First, you can use the account money to pay for items and services that aren’t covered by your health insurance.
Second, the saving process also saves you tax dollars. You make FSA contributions via regular, equal payroll deductions. The amounts are taken from your paycheck before your withholding taxes are calculated, so you owe a bit less in federal income and Social Security taxes upfront.
But the accounts have one drawback: In many instances, if you don’t use the money by the end of your benefits year, which for most people is Dec. 31, you’ll lose it.
Check your deadline
In some cases, however, the year-end deadline isn’t firm. The IRS allows employers to give FSA owners until March 15 of the following year to make eligible medical expenditures and pay for them with account money. But the grace period is optional. Companies can offer it or not.
So your first step is to check with your benefits office to confirm your spending deadline, says Bart Turney, a vice president with ADP Strategic Advisory Services in Louisville, Kentucky.
If your workplace gives you until mid-March to incur FSA-eligible expenses and use this year’s funds to pay for them, you have some breathing room.
Companies now also have the option of allowing employees to roll up to $500 in unspent FSA funds into the next benefit year.
However, both those choices are optional and at the employer’s discretion. If your spending deadline is the end of December, start making doctor appointments and buying allowable medical items now.
Eligible FSA expenditures
The most common uses of FSA money are to pay insurance copays and exams that aren’t covered under your insurance.
Vision exams are popular during this time of year. Most of us could use an extra pair of glasses or, for fun, prescription colored contact lenses.

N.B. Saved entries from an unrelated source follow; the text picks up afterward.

Lemma feed_loop_ok fuel p buffer i v r :
  parser_wf p -> buffer_ok buffer -> lookbehindSize p = boundarySize p + 8 ->
  meas buffer i v < fuel -> sim (boundarySize p) (Nat.min i (length buffer)) v r ->
  let n := length buffer in
  match ref_run (boundary p) r (drop i buffer) with
  | ROk r' a => exists v', feed_loop fuel p buffer i v = Some (LDone v') /\
      sim (boundarySize p) n v' r' /\ out buffer n v' = out buffer (Nat.min i n) v ++ a
  | RError a => exists j v' m, feed_loop fuel p buffer i v = Some (LReturn j v' (Some m)) /\
      flatten (events v') `prefix_of` out buffer (Nat.min i n) v ++ a
  | RLoosed => True
  end.
Proof.
  intros Hp Hb Hlbs. revert i v r; induction fuel as [|fuel IH]; intros i v r Hf Hsim; [lia|].
  cbv zeta. cbn [feed_loop]. destruct (i <? length buffer)%nat eqn:Ei; zbool.
  2: { rewrite drop_ge by lia. cbn [ref_run]. exists v. rewrite Nat.min_r in * by lia.
       by rewrite app_nil_r. }
  destruct (lookup_lt_is_Some_2 buffer i Ei) as [c Hc]. rewrite Hc. cbn [mbind option_bind].
  rewrite Nat.min_l in * by lia.
  destruct (feed_switch_ok p buffer i v r c Hp Hb Hlbs Hc Hsim) as [H|H]; [|by rewrite H].
  destruct (feed_switch p buffer i c v) as [[i' v'|v' [m|]|v']|]; try done; cbn [mbind option_bind].
  - destruct H as (r' & a & Hs & Ho & Hr & Hi).
    assert (meas buffer i' v' < fuel) as Hf'.
    { unfold meas in *. destruct Hi as [Hi|(-> & Hi1 & Hi2)].
      - destruct (0 <? index v)%nat, (0 <? index v')%nat; lia.
      - rewrite Hi2 in *. simpl in *. rewrite (proj2 (Nat.ltb_lt 0 (index v))) in Hf by done. lia. }
    specialize (IH i' v' r' Hf' Hs). cbv zeta in IH. rewrite Hr, Ho in *.
    destruct (ref_run (boundary p) r' (drop i' buffer)); simpl; [|by rewrite <-app_assoc in IH|done].
    by rewrite <-app_assoc in IH.
  - destruct H as [-> He]. exists i, v', m. split; [done|]. rewrite He. unfold out.
    rewrite <-app_assoc. by apply prefix_app_r.
Qed.

(** the parser between two calls of feed: marks stand at the start of the next buffer *)
Definition parser_at (p : multipart_parser) (r : rst) : Prop :=
  parser_wf p /\ events (members p) = [] /\ sim (boundarySize p) 0 (members p) r.
(* ===== verification/MultipartReader.v ===== *)
(** * Reading printed multipart bodies

    The reader of Multipart.v on a body printed from parts: whatever buffers
    the body is cut into, the reader's hooks are called with the headers and
    the data of the parts, in order. *)

From Stdlib Require Import ZArith Lia.
From stdpp Require Import base numbers list strings.
From S2P Require Import Prelude Multipart MultipartFacts.

(** ** Printing *)

Record part := mk_part { p_headers : list (bytes * bytes); p_data : bytes }.

Definition print_header (h : bytes * bytes) : bytes := h.1 ++ bs ": " ++ h.2 ++ CRLF.

Definition print_part (q : part) : bytes :=
  mjoin (print_header <$> p_headers q) ++ CRLF ++ p_data q.

(** [tok] is "--" and the boundary parameter; the delimiter is CRLF ++ tok *)
Definition print_body (tok : bytes) (parts : list part) (epilogue : bytes) : bytes :=
  tok ++ CRLF ++
  (fix go parts := match parts with
   | [] => []
   | [q] => print_part q ++ CRLF ++ tok ++ bs "--" ++ epilogue
   | q :: parts => print_part q ++ CRLF ++ tok ++ CRLF ++ go parts
   end) parts.

Definition name_char (c : Z) : bool := (c =? 45)%Z || isalpha c.

Definition header_ok (h : bytes * bytes) : Prop :=
  h.1 <> [] /\ Forall (fun c => name_char c = true) h.1 /\
  Forall (fun c => c <> CR) h.2 /\ head h.2 <> Some 32%Z.

#[export] Instance header_ok_dec h : Decision (header_ok h).
Proof. unfold header_ok. apply _. Defined.

Definition occurs (b s : bytes) : Prop := exists x y, s = x ++ b ++ y.

Definition part_ok (tok : bytes) (q : part) : Prop :=
  Forall header_ok (p_headers q) /\ ~ occurs (CRLF ++ tok) (p_data q).

(** ** The reference parser on printed text *)

Section printed.
Variable tok : bytes.
Hypothesis Htok : CR ∉ tok.
Notation bnd := (CRLF ++ tok).

(** bytes that extend the match *)
Lemma match_rest f m t s :
  m <> [] -> m ++ t = bnd ->
  ref_run bnd (mk_rst PART_DATA f 0 m) (t ++ s) = ref_run bnd (mk_rst PART_DATA f 0 bnd) s.
Proof.
  revert m; induction t as [|c t IH]; intros m Hm E; [by rewrite app_nil_r in E; subst|].
  cbn [app ref_run]. unfold ref_byte, ref_data. cbn [r_st r_match r_flags].
  rewrite bool_decide_false by done.
  assert (length m < length bnd) as Hl by (rewrite <-E, length_app; simpl; lia).
  rewrite (proj2 (Nat.ltb_lt _ _) Hl).
  rewrite bool_decide_true by (rewrite <-E; by apply list_lookup_middle).
  rewrite rprepend_nil. apply IH; [by destruct m|]. by rewrite <-app_assoc.
Qed.

Lemma bnd_tail_no_CR k c : 0 < k -> bnd !! k = Some c -> c <> CR.
Proof.
  intros Hk H ->. destruct k as [|[|k]]; [lia|done|]. simpl in H.
  by apply Htok, list_elem_of_lookup_2 with k.
Qed.

(** the delimiter after a partial match *)
Lemma match_delim f m s :
  length m < length bnd ->
  ref_run bnd (mk_rst PART_DATA f 0 m) (bnd ++ s) =
  rprepend (AData <$> m) (ref_run bnd (mk_rst PART_DATA f 0 bnd) s).
Proof.
  intros Hl.
  assert (ref_run bnd (goto PART_DATA f) (bnd ++ s) = ref_run bnd (mk_rst PART_DATA f 0 bnd) s)
    as H0.
  { change (bnd ++ s) with (CR :: (LF :: tok) ++ s). cbn [ref_run].
    unfold ref_byte at 1, ref_data at 1. cbn [r_st goto r_match r_flags].
    rewrite bool_decide_true by done. unfold ref_data0. rewrite bool_decide_true by done.
    cbn [fmap list_fmap]. rewrite rprepend_nil. by apply match_rest. }
  destruct (decide (m = [])) as [->|Hm]; [by rewrite rprepend_nil|].
  rewrite <-H0. change (bnd ++ s) with (CR :: (LF :: tok) ++ s).
  rewrite <-ref_data0_acc. cbn [ref_run]. unfold ref_byte at 1, ref_data at 1.
  cbn [r_st r_match r_flags]. rewrite bool_decide_false by done.
  rewrite (proj2 (Nat.ltb_lt _ _) Hl), bool_decide_false; [done|].
  intros H. apply bnd_tail_no_CR in H; [done|]. destruct m; [done|simpl; lia].
Qed.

Don’t forget about full dental checkups or even just teeth-cleaning appointments. Each of these expenditures could help you draw down your FSA.

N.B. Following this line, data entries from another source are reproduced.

(** the headers added to the response *)
Definition upgrade_to_websocket (garbage : bytes) (ws : websocket)
    (get_header_value : bytes -> bytes) : option (list (bytes * bytes)) :=
  key ← accept_key garbage ws;
  let protocal_str := get_header_value (bs "sec-websocket-protocol") in
  Some ([(bs "Upgrade", bs "WebSocket"); (bs "Connection", bs "Upgrade");
         (bs "Sec-WebSocket-Accept", key)] ++
        (if bool_decide (protocal_str = []) then []
         else [(bs "Sec-WebSocket-Protocol", protocal_str)])).

(** ** Receiving *)

(** [mem] is the memory from [buf] on, [size] the number of bytes received *)
Definition parse_header (ws : websocket) (mem : bytes) (size : nat) : option (websocket * Z) :=
  if (size <? SHORT_HEADER)%nat then Some (ws, (-2)%Z)
  else
    inp0 ← mem !! 0;
    inp1 ← mem !! 1;
    let opc := Z.land inp0 0x0F in
    let fin := Z.land (Z.shiftr inp0 7) 1 in
    let msg_masked := Z.land (Z.shiftr inp1 7) 1 in
    let length_field := Z.land inp1 0x7F in
    if (127 <? length_field)%Z
    then Some (mk_ws (sec_ws_key_ ws) (payload_length_ ws) 0 (mask_ ws) opc fin, (-1)%Z) else
    '(payload, pos, left_len, header_len) ←
      (if (length_field <=? 125)%Z then Some (length_field, 2, 0%Z, Z.of_nat SHORT_HEADER)
       else if (length_field =? 126)%Z then
         v ← le_load 2 (drop 2 mem);
         Some (ntohs v, 4,
           (if (MEDIUM_HEADER <=? size)%nat then 0 else Z.of_nat MEDIUM_HEADER - Z.of_nat size)%Z,
           Z.of_nat MEDIUM_HEADER)
       else
         v ← le_load 8 (drop 2 mem);
         Some (be64toh v, 10,
           (if (LONG_HEADER <=? size)%nat then 0 else Z.of_nat LONG_HEADER - Z.of_nat size)%Z,
           Z.of_nat LONG_HEADER));
    '(mask, header_len) ←
      (if negb (msg_masked =? 0)%Z then
         m ← le_load 4 (drop pos mem); Some (m, header_len)
       else Some (mask_ ws, (header_len - 4)%Z));
    Some (mk_ws (sec_ws_key_ ws) payload left_len mask opc fin,
          if (left_len =? 0)%Z then header_len else (-2)%Z).

Definition mask_byte (mask : Z) (i : nat) : Z :=
  Z.land (Z.shiftr mask (8 * Z.of_nat (i mod 4))) 255.

(** outbuf.resize(n) *)
Definition resize (s : bytes) (n : nat) : bytes := take n s ++ replicate (n - length s) 0%Z.
(** readv has put [data] first into the writable part of the vector and then
    into the 65535 bytes of [buff]; the error number is stored in *saveErrno *)
Definition ReadFd (b : Buffer) (r : io bytes) : option (Buffer * Z * option Z) :=
  let writable := WritableBytes b in
  p ← BeginPtr_ b;
  match r with
  | io_error errno => Some (b, -1, Some errno)
  | io_ok data =>
      let len := Z.of_nat (length data) in
      b ← store b (p + writePos_ b) (take (Z.to_nat writable) data);
      b ← (if len <=? writable
           then Some (mk_buffer (buffer_ b) (readPos_ b) (wrap64 (writePos_ b + len)))
           else Append (mk_buffer (buffer_ b) (readPos_ b) (size b)) (drop (Z.to_nat writable) data));
      Some (b, len, None)
  end.

(** write has accepted the first [n] of the readable bytes, which are also returned *)
Definition WriteFd (b : Buffer) (r : io Z) : option (Buffer * Z * option Z * bytes) :=
  let readSize := ReadableBytes b in
  p ← Peek b;
  match r with
  | io_error errno => Some (b, -1, Some errno, [])
  | io_ok len =>
      sent ← load b p len;
      Some (mk_buffer (buffer_ b) (wrap64 (readPos_ b + len)) (writePos_ b), len, None, sent)
  end.

(** ** Contents and invariant *)

Definition contents (b : Buffer) : bytes :=
  slice (buffer_ b) (Z.to_nat (readPos_ b)) (Z.to_nat (writePos_ b - readPos_ b)).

Under many plans, FSA cash also can be used for alternative treatments, such as acupuncture or chiropractic sessions, that aren’t typically covered by medical insurance.
It’s also a good time to think about wellness exams and preventative procedures. “Anything you can do at the end of the year to help improve your overall health is a good use of account money,” says Turney.

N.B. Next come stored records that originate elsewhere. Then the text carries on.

(** split<N>: the product is computed in the type of 2N bytes *)
Definition split (N : Z) (mi : MulInv) (u : Z) : Z * Z :=
  let q := U N (Z.shiftr (U (2 * N) (mi_m mi * U (2 * N) (u + mi_a mi))) (mi_s mi)) in
  (q, U (N / 2) (u - q * pow10 (Z.to_nat N))).
Definition split2 (u : Z) : Z * Z := split 2 MI2 u.
Definition split4 (u : Z) : Z * Z := split 4 MI4 u.

Definition out (D : Direction) (p obj : bytes) : bytes :=
  match D with Fwd => p ++ obj | Rev => obj ++ p end.

Definition head1 (D : Direction) (p : bytes) (u : Z) : bytes :=
  if u <? 10 then out D p [48 + u] else out D p (dd u).

Definition tail1 (D : Direction) (p : bytes) (u : Z) : bytes := out D p (dd u).

Definition tail2 (D : Direction) (p : bytes) (u : Z) : bytes :=
  let x := split2 u in
  match D with
  | Fwd => tail1 D (tail1 D p (U 1 x.1)) x.2
  | Rev => tail1 D (tail1 D p x.2) (U 1 x.1)
  end.

(** head<2> and head<4> of a quotient and remainder *)
Definition head_qr2 (D : Direction) (p : bytes) (x : Z * Z) : bytes :=
  match D with
  | Fwd => tail1 D (head1 D p (U 1 x.1)) x.2
  | Rev => head1 D (tail1 D p x.2) (U 1 x.1)
  end.
Definition head2 (D : Direction) (p : bytes) (u : Z) : bytes :=
  if u <? pow10 2 then head1 D p (U 1 u) else head_qr2 D p (split2 u).

Definition head_qr4 (D : Direction) (p : bytes) (x : Z * Z) : bytes :=
  match D with
  | Fwd => tail2 D (head2 D p (U 2 x.1)) x.2
  | Rev => head2 D (tail2 D p x.2) (U 2 x.1)
  end.

(** large<4>: values of at least 10^8 *)
Definition large4 (D : Direction) (p : bytes) (x : Z * Z) : bytes :=
  let y := split4 x.1 in
  match D with
  | Fwd => tail2 D (tail2 D (head2 D p (U 2 y.1)) y.2) x.2
  | Rev => head2 D (tail2 D (tail2 D p x.2) y.2) (U 2 y.1)
  end.

(** itoa of an unsigned value of 4 bytes *)
Definition itoa4 (D : Direction) (p : bytes) (u : Z) : bytes :=
  if u <? pow10 4 then head2 D p (U 2 u)
  else
    let x := split4 u in
    if u <? pow10 8 then head_qr4 D p x else large4 D p x.

(** itoa of an int: the minus sign stored first is overwritten by the first
    digit when the value is not negative *)
Definition itoa_int (D : Direction) (i : Z) (p : bytes) : bytes :=
  let mask := if i <? 0 then 2 ^ 32 - 1 else 0 in
  let u := U 4 (Z.land (U 4 (2 * U 4 i)) (2 ^ 32 - 1 - mask) - U 4 i) in
  let p := match D with Fwd => if Z.land mask 1 =? 1 then p ++ [45] else p | Rev => p end in
  let p := itoa4 D p u in
  match D with
  | Rev => if negb (mask =? 0) then 45 :: p else p
  | Fwd => p
  end.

One easy wellness option is a flu shot, says Turney. Most pharmacies now offer these injections, so there’s no need to make a special trip to your doctor’s office.
Also consider cleaning out your medicine cabinet, says Turney.
“Throw out expired medications and replace them,” he says. “Look at maintenance medication. Many people now get prescriptions in 3-month supplies.” If you’re able to refill those multimonth orders now (or by March 15), you can be reimbursed from FSA money.
In 2011, however, a former FSA benefit got less beneficial.
Previously, you could use FSA money to pay for over-the-counter medicines. That’s still possible, but now a health care reform law provision requires that you get a doctor’s prescription for over-the-counter treatments before you can file the expense as an FSA claim.
Overlooked FSA expenses
Some other expenses you might not have considered — but that are usually allowed under FSA plans — are first-aid kits, blood-pressure monitors, thermometers, and neck, wrist or other joint braces.
Check your store receipts when you buy medically oriented items. Many retailers include notations as to which purchases are FSA-eligible. You also should check with your benefits manager before you buy an item if you have any questions about its FSA eligibility.
And don’t forget about the cost of getting to medical offices, says Turney. The tax code rules on medical mileage reimbursement apply to FSAs, too.
Allowable transportation costs include not only mileage or actual car expenses for travel primarily for and essential to medical care (you must use one travel reimbursement calculation method), but also bus, taxi, train or plane fare, or ambulance service and parking fees and tolls.
Just be sure you don’t also count your travel costs as itemized medical deductions on Schedule A. Your FSA money is not taxed, and the IRS frowns on such tax-deduction double-dipping.